-- What this task involves --
A single figure is required: the number of lines below that contain "goal".

====

Definition acquire_pending (key : SessionKey) (owner : string) (timing : LeaseFenceTiming)
    : Io (LeaseBoundFence * W) (Stopped E) LeaseGuard :=
  let! acquisition_start := failed observe_boot_time in
  let! f := self in
  let! grant := await AuthorityError
                  (authority_acquire key owner (lt_ttl timing)
                     (id_durable (lf_identity f)) (active_gate_lifetime timing)) in
  let guard := fg_guard grant in
  let token := fg_socket_lifecycle_token grant in
  let retirement_token := fg_retirement_lifecycle_token grant in
  let! interval := returning_lease guard (lift (validate_acquired_guard key owner guard
                                             (lt_ttl timing))) in
  let! durable_expiry := returning_lease guard (lift (ok_or (checked_add acquisition_start interval)
                                                   LeaseContinuity)) in
  let! _ := returning_lease guard (lift (validate_lifecycle_token_pair token retirement_token)) in
  let! _ := returning_lease guard (now_not_before acquisition_start) in
  let! _ := returning_lease guard (activation_path token retirement_token (fg_prior grant)
                                (fg_durable_record_generation grant)
                                (active_gate_lifetime timing)) in
  let! deadline := returning_lease guard (lift (deadline_from timing acquisition_start)) in
  let! _ := returning_lease guard (refuse (durable_expiry <? deadline) LeaseContinuity) in
  let! _ := returning_lease guard (publish_register_activate guard token retirement_token deadline
                                acquisition_start durable_expiry) in
  io_ret guard.
(* ===== verification/FenceClient.v ===== *)
(** The lease-bound fence engine on top of the kernel: the invariant of an engine and the
    kernel's system, which every operation keeps whatever it returns, and what a
    successful operation has seen of the kernel. *)

From S2P Require Import Prelude.
From S2P Require Import SessionTypes.
From S2P Require Import SessionTtl.
From S2P Require Import FenceAbi.
From S2P Require Import FenceCodec.
From S2P Require Import FencePacket.
From S2P Require Import FenceKernel.
From S2P Require Import FenceSystem.
From S2P Require Import FenceInvariant.
From S2P Require Import FenceSteps.
From S2P Require Import FenceReach.
From S2P Require Import FenceSafety.
From S2P Require Import FenceBound.
From S2P Require Import FenceLifecycle.
From S2P Require Import FenceControl.
From S2P Require Import FenceEngine.
From S2P Require Import FenceWorld.

(** ** One call after another, with what the first returned *)

Lemma bind_at {S E A B} (R : S → S → Prop) `{PreOrder S R} (m : Io S E A)
    (k : A → Io S E B) s :
  R s (m s).1 → (∀ a s1, m s = (s1, Ok a) → R s1 (k a s1).1) → R s (io_bind m k s).1.
Proof.
  intros Hm Hk. unfold io_bind. destruct (m s) as [s1 [a|e|]] eqn:Es; [|done..].
  etransitivity; [done|]. by apply Hk.
Qed.

Lemma keeps_eq {S E A} (R : S → S → Prop) (m : Io S E A) s s' r :
  keeps R m → m s = (s', r) → R s s'.
Proof. intros Hm Hs. specialize (Hm s). by rewrite Hs in Hm. Qed.

(** ** Proof steps *)

Ltac facts :=
  to_prop;
  repeat match goal with
  | H : bool_decide _ = true |- _ => apply bool_decide_eq_true in H
  | H : bool_decide _ = false |- _ => apply bool_decide_eq_false in H
  end.

(** What a body keeps, call by call. *)
Ltac go := unfold self, refuse; keep.

(** The first call of a body, with what it returned as [H]. *)
Tactic Notation "step" "as" ident(H) :=
  try unfold self; try unfold refuse;
  lazymatch goal with
  | |- _ _ ((io_bind (io_reads _) _) _).1 =>
      refine (bind_at _ _ _ _ (keeps_reads _ _ _) _);
      intros ? ? H; injection H as <- <-; cbn [fst snd]
  | |- _ _ ((io_bind (lift _) _) _).1 =>
      refine (bind_at _ _ _ _ (keeps_lift _ _ _) _);
      intros ? ? H; apply lift_ok in H as [-> H]
  | |- _ _ ((io_bind _ _) _).1 =>
      refine (bind_at _ _ _ _ _ _); [|intros ? ? H]
  end; repeat match goal with u : () |- _ => destruct u end.
Tactic Notation "step" := let H := fresh "Hs" in step as H.

(** ** What an observation means *)

Lemma open_current c token cookie :
  current_ok c →
  decode_kernel_current c = Ok (mkKernelCurrentFence LifecycleOpen token cookie) ↔
  is_lifecycle_open c = true ∧ ct_durable_fence_token c = token
  ∧ ct_registered_socket_cookie c = cookie.
Proof.
  intros Hc. unfold decode_kernel_current. split.
  - intros Hd. repeat case_match; simplify_eq; done.
  - intros (Ho & <- & <-). pose proof (open_lifecycle c Hc Ho) as Hn.
    apply orb_false_iff in Hn as [-> _]. by rewrite Ho.
Qed.

(** The inspection says that the gate is open exactly when it is. *)
Lemma observes_gate c m cookie token i deadline :
  maps_ok c m → observes m (Some (cookie, token)) i →
  gate_open m cookie token deadline ↔
  ki_current i = mkKernelCurrentFence LifecycleOpen token cookie
  ∧ ∃ epoch, ki_entry i = Some (mkKernelFenceEntry EntryActive cookie token deadline epoch).
Proof.
  intros Hm [(c' & Hc & Hd) He]. rewrite (current_decodes c m Hm) in Hc. injection Hc as <-.
  pose proof (open_current c token cookie (mo_current_ok _ _ Hm)) as Ho. split.
  - intros (c' & slot & ep & Hc & Hop & Ht & Hk & Hl & Hde).
    rewrite (current_decodes c m Hm) in Hc. injection Hc as <-.
    rewrite Hl, Hde in He. split; [|by exists ep].
    destruct Ho as [_ Ho]. rewrite Ho in Hd by done. by injection Hd.
  - intros [Hcur (ep & Hen)]. rewrite Hcur in Hd. apply Ho in Hd as (Hop & Ht & Hk).
    rewrite Hen in He. destruct (fm_cookies m !! _) as [slot|] eqn:Hl; [|done].
    destruct (decode_entry _ _) as [e|] eqn:Hde; [|done].
    exists c, slot, ep. split_and!; try done; [by apply current_decodes|].
    rewrite Hde. apply decode_entry_inv in Hde as [_ Hte]. cbn in Hte.
    destruct e as [st tk dl ep']. cbn in *. injection He as Hst Hdl Hep.
    destruct st; try done. by subst.
Qed.

(** No gate for the socket in this lifecycle, now or later. *)
Definition shut {Ctx} `{SkBuff Ctx} (s : FenceSystem) (cookie token : Z) : Prop :=
  ∀ s' deadline, leads (Ctx := Ctx) (λ _, True) s s' →
    ¬ gate_open (fs_maps s') cookie token deadline.

Section Meaning.
Context {Ctx : Type} `{SkBuffLaws Ctx}.

Lemma shut_later P s s' cookie token :
  shut (Ctx := Ctx) s cookie token → leads (Ctx := Ctx) P s s' →
  shut (Ctx := Ctx) s' cookie token.
Proof.
  intros Hs Hl s2 d Hl2. apply Hs. eapply leads_trans; [|done]. by eapply leads_mono.
Qed.

Lemma terminal_shut s cookie token i dl ep :
  reaches (Ctx := Ctx) s → observes (fs_maps s) (Some (cookie, token)) i →
  ki_entry i = Some (mkKernelFenceEntry EntryTerminalClosed cookie token dl ep) →
  shut (Ctx := Ctx) s cookie token.
Proof.
  intros [c Hs]%reaches_ok [_ He] Hi s' d (es & Hes & _ & Hr). rewrite Hi in He.
  destruct (fm_cookies (fs_maps s) !! _) as [slot|] eqn:Hl; [|done].
  destruct (decode_entry _ _) as [e|] eqn:Hde; [|done].
  apply (closed_shut c s es s' cookie token slot e); try done. by destruct (fe_state e).
Qed.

====

-- Response area --
3